Slope of the bisector is the negative reciprocal of the given slope.

So, the slope of the perpendicular bisector $=-1$

Equation of line with slope $-1$ and the coordinates $F(1,2)$ is,

$(y-2)=-1(x-1)$

$x+y=3$………………$\left(1\right)$

Similarly, for AC

Mid point of AC $=(\frac{0+3}{2},\frac{1+5}{2})=E(\frac{3}{2},3)$

Slope of $AC=\frac{5-1}{3-0}=\frac{4}{3}$

Slope of the bisector is the negative reciprocal of the given slope.

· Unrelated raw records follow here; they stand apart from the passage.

Lemma incomplete_segment_fails_step_witness :
  ∃ key,
    transcribe_audio broken_whisper "in/a.mp3" "out" "id" media_world
    = (Ok (false, output_path_of "in/a.mp3" "out", default "" (res_text broken_result)),
       log (Print (MsgTranscribeFailed (OsPath.basename "in/a.mp3") (KeyError key)))
         (log (Transcribe "in/a.mp3" "id") media_world)).
Proof.
  apply (incomplete_segment_fails_step broken_whisper "in/a.mp3" "out" "id"
           media_world broken_result).
  - vm_compute. reflexivity.
  - reflexivity.
  - reflexivity.
Defined.



(** ** The summarization pass and the artifact *)





(** ** Cleaned audio is made once *)

Lemma choose_file_existing (sv : services) (a : args) (cf filename : string)
    (w : world) :
  clean_noise a = true →
  is_Some (fs w !! cleaned_path_of cf filename) →
  choose_file sv a cf filename w = (Ok (cleaned_path_of cf filename), w).
Proof.
  intros Hclean [n Hn]. unfold choose_file. rewrite Hclean.
  unfold try_except, clean_audio, bind, path_exists, ret.
  fold (cleaned_path_of cf filename). by rewrite Hn.
Qed.

(** X9. With noise cleaning enabled, a denoising that succeeds leaves the
    cleaned audio at its path, and from then on the file is taken from
    there: choosing the file again, with any services, calls none of them,
    prints nothing and changes nothing. *)
Theorem cleaned_audio_made_once (sv : services) (a : args) (cf filename : string)
    (w w1 : world) (path : string) :
  clean_noise a = true →
  clean_audio sv cf filename (OsPath.join (audio_folder a) filename) w = (Ok path, w1) →
  path = cleaned_path_of cf filename
  ∧ is_Some (fs w1 !! path)
  ∧ ∀ sv' : services, choose_file sv' a cf filename w1 = (Ok path, w1).
Proof.
  intros Hclean Hrun.
  assert (path = cleaned_path_of cf filename ∧ is_Some (fs w1 !! path)) as [-> Hsome].
  { revert Hrun.
    unfold clean_audio, bind, path_exists, call_sf_read, call_reduce_noise,
      call_sf_write, of_outcome, ret.
    fold (cleaned_path_of cf filename).
    destruct (fs w !! cleaned_path_of cf filename) as [n|] eqn:Hn; cbn -[lookup].
    - intros [= <- <-]. by rewrite Hn.
    - destruct (sf_read sv _ _) as [[data rate]|e]; [|intros [=]].
      destruct (1 <? ndim sv data).
      + destruct (mean_axis1 sv data) as [data'|e]; [|intros [=]].
        destruct (reduce_noise sv _ data' rate) as [reduced|e]; [|intros [=]].
        destruct (sf_write sv _ _ reduced rate) as [|e []]; [|intros [=]..].
        intros [= <- <-]. split; [done|]. cbn. rewrite lookup_insert_eq. by eexists.
      + destruct (reduce_noise sv _ data rate) as [reduced|e]; [|intros [=]].
        destruct (sf_write sv _ _ reduced rate) as [|e []]; [|intros [=]..].
        intros [= <- <-]. split; [done|]. cbn. rewrite lookup_insert_eq. by eexists. }
  split; [done|]. split; [done|]. intros sv'. by apply choose_file_existing.
Qed.

Lemma cleaned_audio_made_once_witness :
  "in/cleaned/a_cleaned.wav" = cleaned_path_of "in/cleaned" "a.mp3"
  ∧ is_Some (fs (set_node "in/cleaned/a_cleaned.wav" Binary
                   (log (SfWrite "in/cleaned/a_cleaned.wav")
                      (log (ReduceNoise 16000) (log (SfRead "in/a.mp3") media_world))))
             !! "in/cleaned/a_cleaned.wav")
  ∧ ∀ sv' : services,
      choose_file sv' (cli true false) "in/cleaned" "a.mp3"
        (set_node "in/cleaned/a_cleaned.wav" Binary
           (log (SfWrite "in/cleaned/a_cleaned.wav")
              (log (ReduceNoise 16000) (log (SfRead "in/a.mp3") media_world))))
      = (Ok "in/cleaned/a_cleaned.wav",
         set_node "in/cleaned/a_cleaned.wav" Binary
           (log (SfWrite "in/cleaned/a_cleaned.wav")
              (log (ReduceNoise 16000) (log (SfRead "in/a.mp3") media_world)))).
Proof.
  apply (cleaned_audio_made_once stub_services (cli true false) "in/cleaned" "a.mp3"
           media_world).
  - reflexivity.
  - vm_compute. reflexivity.
Defined.

(** ** Paths *)

Module PathFacts.
Import PyStr PyStrFacts.

Lemma take_app (a b : string) : take (String.length a) (a +:+ b) = a.
Proof.
  induction a as [|c a IH]; [by destruct b|].
  rewrite str_app_cons. cbn. by rewrite IH.
Qed.

Lemma take_drop (n : nat) (s : string) : take n s +:+ drop n s = s.
Proof.
  revert s. induction n as [|n IH]; intros [|c s]; try done.
  cbn. rewrite str_app_cons. by rewrite IH.
Qed.

Lemma has_char_app (c : ascii) (a b : string) :
  has_char c (a +:+ b) = has_char c a || has_char c b.
Proof.
  induction a as [|x a IH]; [done|].
  rewrite str_app_cons. cbn. by rewrite IH, orb_assoc.
Qed.

Lemma has_char_take (c : ascii) (n : nat) (s : string) :
  has_char c s = false → has_char c (take n s) = false.
Proof.
  revert s. induction n as [|n IH]; intros [|x s]; try done.
  cbn. intros [Hx Hs]%orb_false_elim. by rewrite Hx, IH.
Qed.

Lemma has_char_drop (c : ascii) (n : nat) (s : string) :
  has_char c s = false → has_char c (drop n s) = false.
Proof.
  revert s. induction n as [|n IH]; intros [|x s]; try done.
  cbn. intros [Hx Hs]%orb_false_elim. by apply IH.
Qed.

(** Nothing follows the last occurrence of a character. *)
Lemma rfind_char_spec (c : ascii) (s : string) :
  match rfind_char c s with
  | Some i => has_char c (drop (S i) s) = false
  | None => has_char c s = false
  end.
Proof.
  induction s as [|d s IH]; [done|]. cbn [rfind_char].
  destruct (rfind_char c s) as [i|]; [done|].
  cbn. destruct (Ascii.eqb c d); [|done]. by destruct s.
Qed.

Lemma rfind_char_absent (c : ascii) (s : string) :
  has_char c s = false → rfind_char c s = None.
Proof.
  induction s as [|d s IH]; [done|]. cbn.
  intros [Hd Hs]%orb_false_elim. by rewrite IH, Hd.
Qed.

Lemma rfind_char_last (c : ascii) (a b : string) :
  has_char c b = false →
  rfind_char c (a +:+ String c b) = Some (String.length a).
Proof.
  intros Hb. induction a as [|x a IH].
  - rewrite str_app_nil_l. cbn. by rewrite rfind_char_absent, Ascii.eqb_refl.
  - rewrite str_app_cons. cbn [rfind_char]. by rewrite IH.
Qed.

Lemma endswith_app (a b : string) : endswith (a +:+ b) b = true.
Proof.
  unfold endswith. rewrite str_app_length.
  replace (String.length a + String.length b - String.length b)%nat
    with (String.length a) by lia.
  rewrite SplitFacts.drop_app, String.eqb_refl. cbn. apply Nat.leb_le. lia.
Qed.

Lemma endswith_inv (s suffix : string) :
  endswith s suffix = true → ∃ p, s = p +:+ suffix.
Proof.
  unfold endswith. intros [Heq _]%andb_prop. apply String.eqb_eq in Heq.
  exists (take (String.length s - String.length suffix) s).
  by rewrite <- Heq at 2; rewrite take_drop.
Qed.

(** A name ending in [x] does not end in another suffix of the same
    length. *)
Lemma endswith_other (s x y : string) :
  String.length x = String.length y → x ≠ y →
  endswith (s +:+ x) y = false.
Proof.
  intros Hlen Hne. unfold endswith. rewrite str_app_length, Hlen.
  replace (String.length s + String.length y - String.length y)%nat
    with (String.length s) by lia.
  rewrite SplitFacts.drop_app. by apply String.eqb_neq in Hne as ->.
Qed.

Lemma lower_app (a b : string) : lower (a +:+ b) = lower a +:+ lower b.
Proof.
  induction a as [|c a IH]; [done|].
  rewrite str_app_cons. cbn. by rewrite IH.
Qed.

Lemma lower_char_idempotent (c : ascii) : lower_char (lower_char c) = lower_char c.
Proof. by destruct c as [[] [] [] [] [] [] [] []]. Qed.

Lemma lower_idempotent (s : string) : lower (lower s) = lower s.
Proof.
  induction s as [|c s IH]; [done|]. cbn. by rewrite lower_char_idempotent, IH.
Qed.

(** The base name of a joined path is the name joined, when the name has
    no slash. *)
Lemma basename_join (folder name : string) :
  has_char "/" name = false →
  OsPath.basename (OsPath.join folder name) = name.
Proof.
  intros Hname. unfold OsPath.join, OsPath.basename, OsPath.rfind, OsPath.slash.
  destruct (String.prefix "/" name) eqn:Hp.
  { destruct name as [|c name]; [done|]. cbn [String.prefix] in Hp.
    destruct (ascii_dec "/" c) as [<-|]; [|discriminate].
    cbn in Hname. discriminate. }
  destruct ((folder =? "")%string || endswith folder "/") eqn:Hsep.
  - apply orb_prop in Hsep as [->%String.eqb_eq | [p ->]%endswith_inv].
    + rewrite str_app_nil_l, rfind_char_absent by done. done.
    + rewrite str_app_assoc.
      change ("/" +:+ name) with (String "/" name).
      rewrite rfind_char_last by done.
      replace (Z.to_nat (Z.of_nat (String.length p) + 1)) with (S (String.length p)) by lia.
      change (String "/" name) with ("/" +:+ name).
      rewrite <- str_app_assoc.
      replace (S (String.length p)) with (String.length (p +:+ "/"))
        by (rewrite str_app_length; cbn; lia).
      apply SplitFacts.drop_app.
  - change ("/" +:+ name) with (String "/" name).
    rewrite rfind_char_last by done.
    replace (Z.to_nat (Z.of_nat (String.length folder) + 1))
      with (S (String.length folder)) by lia.
    change (String "/" name) with ("/" +:+ name).
    rewrite <- str_app_assoc.
    replace (S (String.length folder)) with (String.length (folder +:+ "/"))
      by (rewrite str_app_length; cbn; lia).
    apply SplitFacts.drop_app.
Qed.

Lemma basename_no_slash (p : string) : has_char "/" (OsPath.basename p) = false.
Proof.
  unfold OsPath.basename, OsPath.rfind, OsPath.slash.
  pose proof (rfind_char_spec "/" p) as Hspec.
  destruct (rfind_char "/" p) as [i|].
  - by replace (Z.to_nat (Z.of_nat i + 1)) with (S i) by lia.
  - done.
Qed.

Lemma splitext_fst_no_slash (p : string) :
  has_char "/" p = false → has_char "/" (fst (OsPath.splitext p)) = false.
Proof.
  intros Hp. unfold OsPath.splitext.
  destruct (_ && _); cbn [fst]; [by apply has_char_take | done].
Qed.

Lemma has_non_dot_app (a b : string) :
  OsPath.has_non_dot (a +:+ b) = OsPath.has_non_dot a || OsPath.has_non_dot b.
Proof.
  induction a as [|c a IH]; [done|].
  rewrite str_app_cons. cbn. by rewrite IH, orb_assoc.
Qed.

(** The name of a cleaned audio file splits into its stem and [.wav]. *)
Lemma splitext_cleaned (stem : string) :
  has_char "/" stem = false →
  OsPath.splitext (stem +:+ "_cleaned.wav") = (stem +:+ "_cleaned", ".wav").
Proof.
  intros Hstem. unfold OsPath.splitext, OsPath.rfind, OsPath.slash, OsPath.dot.
  rewrite (rfind_char_absent "/") by (by rewrite has_char_app, Hstem).
  change (stem +:+ "_cleaned.wav") with (stem +:+ "_cleaned" +:+ String "." "wav").
  rewrite <- str_app_assoc.
  rewrite (rfind_char_last "." (stem +:+ "_cleaned") "wav") by done.
  replace (-1 <? Z.of_nat (String.length (stem +:+ "_cleaned"))) with true
    by (symmetry; apply Z.ltb_lt; lia).
  replace (Z.to_nat (Z.of_nat (String.length (stem +:+ "_cleaned")) - (-1 + 1)))
    with (String.length (stem +:+ "_cleaned")) by lia.
  replace (Z.to_nat (Z.of_nat (String.length (stem +:+ "_cleaned"))))
    with (String.length (stem +:+ "_cleaned")) by lia.
  change (Z.to_nat (-1 + 1)) with 0%nat. cbn [drop andb].
  rewrite take_app, SplitFacts.drop_app, has_non_dot_app.
  by rewrite orb_true_r.
Qed.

So, the slope of the perpendicular bisector $=-\frac{3}{4}$

Equation of line with slope $-\frac{3}{4}$ and the coordinates $E(\frac{3}{2},3)$ is,

$(y-3)=-\frac{3}{4}(x-\frac{3}{2})$

$y-3=-\frac{3}{4}x+\frac{9}{8}$

$\frac{3}{4}x+y=\frac{33}{8}$………………$\left(2\right)$

By solving equation (1) and (2),

$\left(1\right)-\left(2\right)\Rightarrow \frac{x}{4}=3-\frac{33}{8};x=-\frac{9}{2}$

Substitute the value of $x$ in to $\left(1\right)$

$-\frac{9}{2}-y=3$

$y=-\frac{15}{2}$

So the circumcenter is $(-\frac{9}{2},-\frac{15}{2})$

$\left(c\right)$ Let perpendicular bisectors from A,B,C of triangle be $F$ (on side AB), $E$ (on side AC),$D$(on side BC)

We know, slope of $AB=1$

Slope of $CF$ $=$ Perpendicular slope of $AB$

$=-\frac{1}{SlopeofAB}$

$=-1$

The equation of CF is given as,

$y-5=-1(x-3)$

$x+y=8$ ………………$\left(1\right)$

Slope of $AC=\frac{4}{3}$

Slope of AD $=$ Perpendicular slope of BC

$=-\frac{1}{SlopeofBC}$

$=-\frac{3}{4}$

The equation of $BE$ is given as,

$y-3=-\frac{3}{4}(x-2)$

$y-3=-\frac{3}{4}x+\frac{3}{2}$

$\frac{3}{4}x+y=\frac{9}{2}$ ………………$\left(2\right)$

By solving equation (1) and (2),

$\left(1\right)-\left(2\right)\Rightarrow \frac{x}{4}=8-\frac{9}{2};x=14$

Substitute the value of $x$ in to $\left(1\right)$

$14+y=8$

$y=-6$

So the Orthocenter is $(14,-6)$